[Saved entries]

Definition DaysInYear (y : Z) : Z := if isLeapYear y then 366 else 365.

Definition DayFromYear (y : Z) : Z :=
  365 * (y - 1970) + (y - 1969) / 4 - (y - 1901) / 100 + (y - 1601) / 400.

(** The largest [y] with [DayFromYear y <= Day t], found from the estimate
    by the mean length of a Gregorian year ([YearFromTime_spec] below). *)
Definition YearFromTime (t : Z) : Z :=
  let d := Day t in
  let y := 1970 + (400 * d) / 146097 in
  if d <? DayFromYear y then y - 1
  else if DayFromYear (y + 1) <=? d then y + 1
  else y.

Definition InLeapYear (t : Z) : Z :=
  if isLeapYear (YearFromTime t) then 1 else 0.

Definition DayWithinYear (t : Z) : Z := Day t - DayFromYear (YearFromTime t).

(** Day number, within a year, of the first day of month [m] (0..11, and
    12 for the end of the year); [L] is 1 in a leap year. *)
Definition monthStart (L m : Z) : Z :=
  match m with
  | 0 => 0 | 1 => 31 | 2 => 59 + L | 3 => 90 + L | 4 => 120 + L
  | 5 => 151 + L | 6 => 181 + L | 7 => 212 + L | 8 => 243 + L
  | 9 => 273 + L | 10 => 304 + L | 11 => 334 + L | _ => 365 + L
  end.

Definition MonthFromTime (t : Z) : Z :=
  let d := DayWithinYear t in
  let L := InLeapYear t in
  if d <? monthStart L 1 then 0
  else if d <? monthStart L 2 then 1
  else if d <? monthStart L 3 then 2
  else if d <? monthStart L 4 then 3
  else if d <? monthStart L 5 then 4
  else if d <? monthStart L 6 then 5
  else if d <? monthStart L 7 then 6
  else if d <? monthStart L 8 then 7
  else if d <? monthStart L 9 then 8
  else if d <? monthStart L 10 then 9
  else if d <? monthStart L 11 then 10
  else 11.

Definition DateFromTime (t : Z) : Z :=
  DayWithinYear t - monthStart (InLeapYear t) (MonthFromTime t) + 1.

Definition HourFromTime (t : Z) : Z := (t / msPerHour) mod 24.
Definition MinFromTime (t : Z) : Z := (t / msPerMinute) mod 60.
Definition SecFromTime (t : Z) : Z := (t / msPerSecond) mod 60.
Definition msFromTime (t : Z) : Z := t mod msPerSecond.

Definition MakeTime (hour min sec ms : Z) : Z :=
  hour * msPerHour + min * msPerMinute + sec * msPerSecond + ms.

(** [MakeDay] for a month in 0..11 *)
Definition MakeDay (year month date : Z) : Z :=
  DayFromYear year + monthStart (if isLeapYear year then 1 else 0) month + date - 1.

Definition MakeDate (day time : Z) : Z := day * msPerDay + time.

Definition maxTime : Z := 8640000000000000.

Definition TimeClip (x : number) : number :=
  match x with
  | Some t => if Z.abs t <=? maxTime then Some t else NaN
  | None => NaN
  end.

(** ** The host *)

(** [tzOffset t] is what [getTimezoneOffset()] returns on a Date of time
    value [t]: the minutes to add to local time to reach UTC.
    [Date_parse] is [Date.parse]. *)
Record Host := {
  tzOffset : Z -> Z;
  Date_parse : string -> number
}.

(** ** Date objects *)

Definition Date := number.

(** [new Date(s)] for a string [s] *)
Definition new_Date_string (h : Host) (s : string) : Date :=
  TimeClip (Date_parse h s).

(** [new Date(x)] for a number [x] *)
Definition new_Date_number (x : number) : Date := TimeClip x.

Definition getTime (d : Date) : number := d.

Definition getTimezoneOffset (h : Host) (d : Date) : number :=
  match d with Some t => Some (tzOffset h t) | None => NaN end.

Definition LocalTime (h : Host) (t : Z) : Z := t - tzOffset h t * msPerMinute.

Definition local_field (f : Z -> Z) (h : Host) (d : Date) : number :=
  match d with Some t => Some (f (LocalTime h t)) | None => NaN end.

Definition getFullYear := local_field YearFromTime.
Definition getMonth := local_field MonthFromTime.
Definition getDate := local_field DateFromTime.
Definition getHours := local_field HourFromTime.
Definition getMinutes := local_field MinFromTime.
Definition getSeconds := local_field SecFromTime.

Definition pad2 (z : Z) : string := padStart 2 "0" (Z_toString z).

(** The year of [toISOString]: four digits for 0..9999, a sign and six
    digits otherwise. *)
Definition isoYear (y : Z) : string :=
  if (0 <=? y) && (y <=? 9999) then padStart 4 "0" (Z_toString y)
  else (if y <? 0 then "-" else "+") +:+ padStart 6 "0" (Z_toString (Z.abs y)).

(** [d.toISOString()]; [None] stands for the RangeError thrown on an
    invalid date. *)
Definition toISOString (d : Date) : option string :=
  match d with
  | None => None
  | Some t =>
      Some (isoYear (YearFromTime t) +:+ "-" +:+ pad2 (MonthFromTime t + 1)
            +:+ "-" +:+ pad2 (DateFromTime t)
            +:+ "T" +:+ pad2 (HourFromTime t)
            +:+ ":" +:+ pad2 (MinFromTime t)
            +:+ ":" +:+ pad2 (SecFromTime t)
            +:+ "." +:+ padStart 3 "0" (Z_toString (msFromTime t)) +:+ "Z")
  end.

(** ** Parsing the interchange format

    [isoParse] reads the date-time strings [YYYY-MM-DDTHH:mm:ssZ] and
    [YYYY-MM-DDTHH:mm:ss.sssZ] (year of four digits, or signed with six),
    the subset of the ECMAScript date-time string format that
    [toISOString] writes.  A host is [conforming] when its [Date.parse]
    agrees with [isoParse] wherever the latter succeeds; what it does on
    other strings is left to the host. *)

Definition digit (c : ascii) : option Z :=
  let n := N_of_ascii c in
  if ((48 <=? n) && (n <=? 57))%N then Some (Z.of_N n - 48) else None.

Fixpoint digits (n : nat) (acc : Z) (s : string) : option (Z * string) :=
  match n with
  | O => Some (acc, s)
  | S n' =>
      match s with
      | String c s' =>
          match digit c with
          | Some d => digits n' (10 * acc + d) s'
          | None => None
          end
      | EmptyString => None
      end
  end.

Definition expect (c : ascii) (s : string) : option string :=
  match s with
  | String d s' => if Ascii.eqb c d then Some s' else None
  | EmptyString => None
  end.

Definition parseYear (s : string) : option (Z * string) :=
  match s with
  | String c s' =>
      if Ascii.eqb c "+" then digits 6 0 s'
      else if Ascii.eqb c "-" then
        '(y, r) ← digits 6 0 s';
        if y =? 0 then None else Some (- y, r)
      else digits 4 0 s
  | EmptyString => None
  end.

Definition parseMillis (s : string) : option (Z * string) :=
  match s with
  | String c s' => if Ascii.eqb c "." then digits 3 0 s' else Some (0, s)
  | EmptyString => Some (0, s)
  end.

Definition DaysInMonth (y m : Z) : Z :=
  let L := if isLeapYear y then 1 else 0 in
  monthStart L m - monthStart L (m - 1).

Definition isoParse (s : string) : number :=
  '(y, s) ← parseYear s;
  s ← expect "-" s;
  '(mo, s) ← digits 2 0 s;
  s ← expect "-" s;
  '(d, s) ← digits 2 0 s;
  s ← expect "T" s;
  '(hh, s) ← digits 2 0 s;
  s ← expect ":" s;
  '(mi, s) ← digits 2 0 s;
  s ← expect ":" s;
  '(ss, s) ← digits 2 0 s;
  '(ms, s) ← parseMillis s;
  s ← expect "Z" s;
  if truthy s then None
  else if (1 <=? mo) && (mo <=? 12) && (1 <=? d) && (d <=? DaysInMonth y mo)
          && (hh <=? 23) && (mi <=? 59) && (ss <=? 59)
       then TimeClip (Some (MakeDate (MakeDay y (mo - 1) d) (MakeTime hh mi ss ms)))
       else NaN.

Definition conforming (h : Host) : Prop :=
  forall s t, isoParse s = Some t -> Date_parse h s = Some t.

(** A host in a zone of constant offset whose [Date.parse] accepts the
    interchange format only. *)
Definition fixedHost (off : Z) : Host :=
  {| tzOffset := fun _ => off; Date_parse := isoParse |}.

End JS.

(* ===================================================================== *)
(** * The record                                                          *)
(* ===================================================================== *)

(** [interface QRRecord] of both screens; the web application writes the
    same object with [timezoneOffset: 180]. *)
Record QRRecord := {
  qrcode : string;
  name : string;
  timestamp : string;
  timezoneOffset : option Z
}.

#[global] Instance QRRecord_eq_dec : EqDecision QRRecord.
Proof. solve_decision. Defined.

(** [{ ...record, name: n }] *)
Definition with_name (r : QRRecord) (n : string) : QRRecord :=
  {| qrcode := qrcode r; name := n; timestamp := timestamp r;
     timezoneOffset := timezoneOffset r |}.

(* ===================================================================== *)
(** * Formatting in East Africa Time                                      *)
(* ===================================================================== *)

(** The mobile records screen and the web application carry the same
    formatting statements after the shifted date [eatTime] is built; they
    are embedded once here and called from both. *)
Module Format.
Import JS.

Definition months : list string :=
  ["Jan"; "Feb"; "Mar"; "Apr"; "May"; "Jun";
   "Jul"; "Aug"; "Sep"; "Oct"; "Nov"; "Dec"].

(** [months[i]]: [undefined] off the array and for NaN *)
Definition months_at (i : number) : option string :=
  match i with
  | Some z => if z <? 0 then None else months !! Z.to_nat z
  | None => None
  end.

(** [date.getTime() + (date.getTimezoneOffset() * 60000)], then
    [new Date(utcTime + 10800000)] *)
Definition shiftToEAT (h : Host) (date : Date) : Date :=
  let utcTime := nadd (getTime date) (nmul (getTimezoneOffset h date) (Some 60000)) in
  new_Date_number (nadd utcTime (Some 10800000)).

(** [const ampm = hours >= 12 ? 'PM' : 'AM'] *)
Definition ampm (hours : number) : string :=
  if nge hours 12 then "PM" else "AM".

(** [hours = hours % 12; hours = hours ? hours : 12] *)
Definition hour12 (hours : number) : number :=
  let hours := nrem hours 12 in
  if ntruthy hours then hours else Some 12.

> [Exercise objective]:
The answer must consist of every line from the entries that holds the string "padStart".

> [Task solution]:
Definition pad2 (z : Z) : string := padStart 2 "0" (Z_toString z).
  if (0 <=? y) && (y <=? 9999) then padStart 4 "0" (Z_toString y)
  else (if y <? 0 then "-" else "+") +:+ padStart 6 "0" (Z_toString (Z.abs y)).
            +:+ "." +:+ padStart 3 "0" (Z_toString (msFromTime t)) +:+ "Z")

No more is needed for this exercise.